• _Task item_
Below are the entries. Transcribe exactly the lines from the one with "rewrite extractAttributes_ext_eq. repeat" through the one with "(** The state", ends included, and leave out all others.
*** Given data Section Begins ***
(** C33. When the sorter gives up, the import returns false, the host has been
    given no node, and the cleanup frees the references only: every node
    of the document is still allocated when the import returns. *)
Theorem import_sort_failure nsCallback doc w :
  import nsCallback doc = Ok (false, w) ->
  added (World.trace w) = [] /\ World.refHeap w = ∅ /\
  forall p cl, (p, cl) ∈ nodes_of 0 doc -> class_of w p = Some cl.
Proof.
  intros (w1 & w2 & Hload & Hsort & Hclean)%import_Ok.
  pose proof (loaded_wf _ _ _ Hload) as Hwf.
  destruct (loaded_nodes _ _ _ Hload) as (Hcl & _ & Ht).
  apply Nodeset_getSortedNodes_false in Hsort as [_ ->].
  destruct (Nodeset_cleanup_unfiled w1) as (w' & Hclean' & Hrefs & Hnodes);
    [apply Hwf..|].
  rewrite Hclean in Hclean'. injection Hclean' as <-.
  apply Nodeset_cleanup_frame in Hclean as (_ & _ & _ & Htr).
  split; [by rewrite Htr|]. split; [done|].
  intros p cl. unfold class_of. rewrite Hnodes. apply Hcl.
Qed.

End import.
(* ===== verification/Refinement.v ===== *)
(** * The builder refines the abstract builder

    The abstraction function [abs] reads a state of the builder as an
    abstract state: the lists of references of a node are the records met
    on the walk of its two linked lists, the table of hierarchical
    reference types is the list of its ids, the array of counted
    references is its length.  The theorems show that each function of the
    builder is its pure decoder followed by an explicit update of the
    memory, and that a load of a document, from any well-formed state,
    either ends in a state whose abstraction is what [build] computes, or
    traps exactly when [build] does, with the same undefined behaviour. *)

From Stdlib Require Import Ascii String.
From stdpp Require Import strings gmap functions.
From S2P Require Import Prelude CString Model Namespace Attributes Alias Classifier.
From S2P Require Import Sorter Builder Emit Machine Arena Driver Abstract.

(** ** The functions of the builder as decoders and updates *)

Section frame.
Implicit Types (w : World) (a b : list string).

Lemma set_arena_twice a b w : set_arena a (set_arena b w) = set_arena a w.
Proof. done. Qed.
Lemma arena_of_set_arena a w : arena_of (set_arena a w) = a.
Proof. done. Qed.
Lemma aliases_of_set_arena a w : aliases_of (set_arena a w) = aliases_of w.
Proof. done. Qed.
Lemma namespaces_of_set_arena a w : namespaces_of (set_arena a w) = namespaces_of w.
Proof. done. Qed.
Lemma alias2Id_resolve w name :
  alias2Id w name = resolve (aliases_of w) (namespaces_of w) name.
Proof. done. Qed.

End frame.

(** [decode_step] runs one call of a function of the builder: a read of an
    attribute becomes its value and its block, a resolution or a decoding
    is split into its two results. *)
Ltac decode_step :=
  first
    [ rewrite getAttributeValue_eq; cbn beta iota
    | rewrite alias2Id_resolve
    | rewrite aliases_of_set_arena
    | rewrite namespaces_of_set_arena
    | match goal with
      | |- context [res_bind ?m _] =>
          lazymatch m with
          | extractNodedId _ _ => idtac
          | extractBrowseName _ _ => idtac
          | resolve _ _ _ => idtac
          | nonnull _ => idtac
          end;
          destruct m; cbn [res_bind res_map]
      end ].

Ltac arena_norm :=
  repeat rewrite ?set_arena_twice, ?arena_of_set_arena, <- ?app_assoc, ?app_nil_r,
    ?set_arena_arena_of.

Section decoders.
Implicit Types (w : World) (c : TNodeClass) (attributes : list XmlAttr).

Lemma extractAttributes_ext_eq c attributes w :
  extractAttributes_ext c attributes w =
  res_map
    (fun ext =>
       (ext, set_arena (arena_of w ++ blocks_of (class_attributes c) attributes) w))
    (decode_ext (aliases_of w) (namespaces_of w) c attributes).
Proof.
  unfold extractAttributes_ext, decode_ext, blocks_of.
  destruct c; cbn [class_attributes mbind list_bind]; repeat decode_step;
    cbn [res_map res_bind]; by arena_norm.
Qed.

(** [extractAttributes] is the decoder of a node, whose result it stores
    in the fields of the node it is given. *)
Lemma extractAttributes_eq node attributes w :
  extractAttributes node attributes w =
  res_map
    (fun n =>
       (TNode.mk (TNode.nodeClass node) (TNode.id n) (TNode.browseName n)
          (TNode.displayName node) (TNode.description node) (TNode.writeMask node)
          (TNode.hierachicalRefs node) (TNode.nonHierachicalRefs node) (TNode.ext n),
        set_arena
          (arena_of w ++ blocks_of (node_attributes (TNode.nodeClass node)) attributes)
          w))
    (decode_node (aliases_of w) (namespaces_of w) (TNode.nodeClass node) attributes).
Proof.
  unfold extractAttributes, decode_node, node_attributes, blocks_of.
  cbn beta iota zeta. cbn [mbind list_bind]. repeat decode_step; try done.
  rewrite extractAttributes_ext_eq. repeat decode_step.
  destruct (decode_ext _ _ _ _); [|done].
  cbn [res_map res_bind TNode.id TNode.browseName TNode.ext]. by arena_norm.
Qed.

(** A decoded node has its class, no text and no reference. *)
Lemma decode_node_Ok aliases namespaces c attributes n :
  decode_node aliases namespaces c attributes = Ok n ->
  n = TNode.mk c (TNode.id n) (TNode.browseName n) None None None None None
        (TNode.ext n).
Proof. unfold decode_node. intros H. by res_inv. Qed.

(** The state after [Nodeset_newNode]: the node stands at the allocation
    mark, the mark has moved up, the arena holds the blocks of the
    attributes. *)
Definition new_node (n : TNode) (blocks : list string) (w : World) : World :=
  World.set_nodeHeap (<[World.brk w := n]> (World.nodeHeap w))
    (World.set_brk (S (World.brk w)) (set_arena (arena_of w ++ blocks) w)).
*** Given data Section Ends ***
• _Your response_
  rewrite extractAttributes_ext_eq. repeat decode_step.
  destruct (decode_ext _ _ _ _); [|done].
  cbn [res_map res_bind TNode.id TNode.browseName TNode.ext]. by arena_norm.
Qed.

(** A decoded node has its class, no text and no reference. *)
Lemma decode_node_Ok aliases namespaces c attributes n :
  decode_node aliases namespaces c attributes = Ok n ->
  n = TNode.mk c (TNode.id n) (TNode.browseName n) None None None None None
        (TNode.ext n).
Proof. unfold decode_node. intros H. by res_inv. Qed.

(** The state after [Nodeset_newNode]: the node stands at the allocation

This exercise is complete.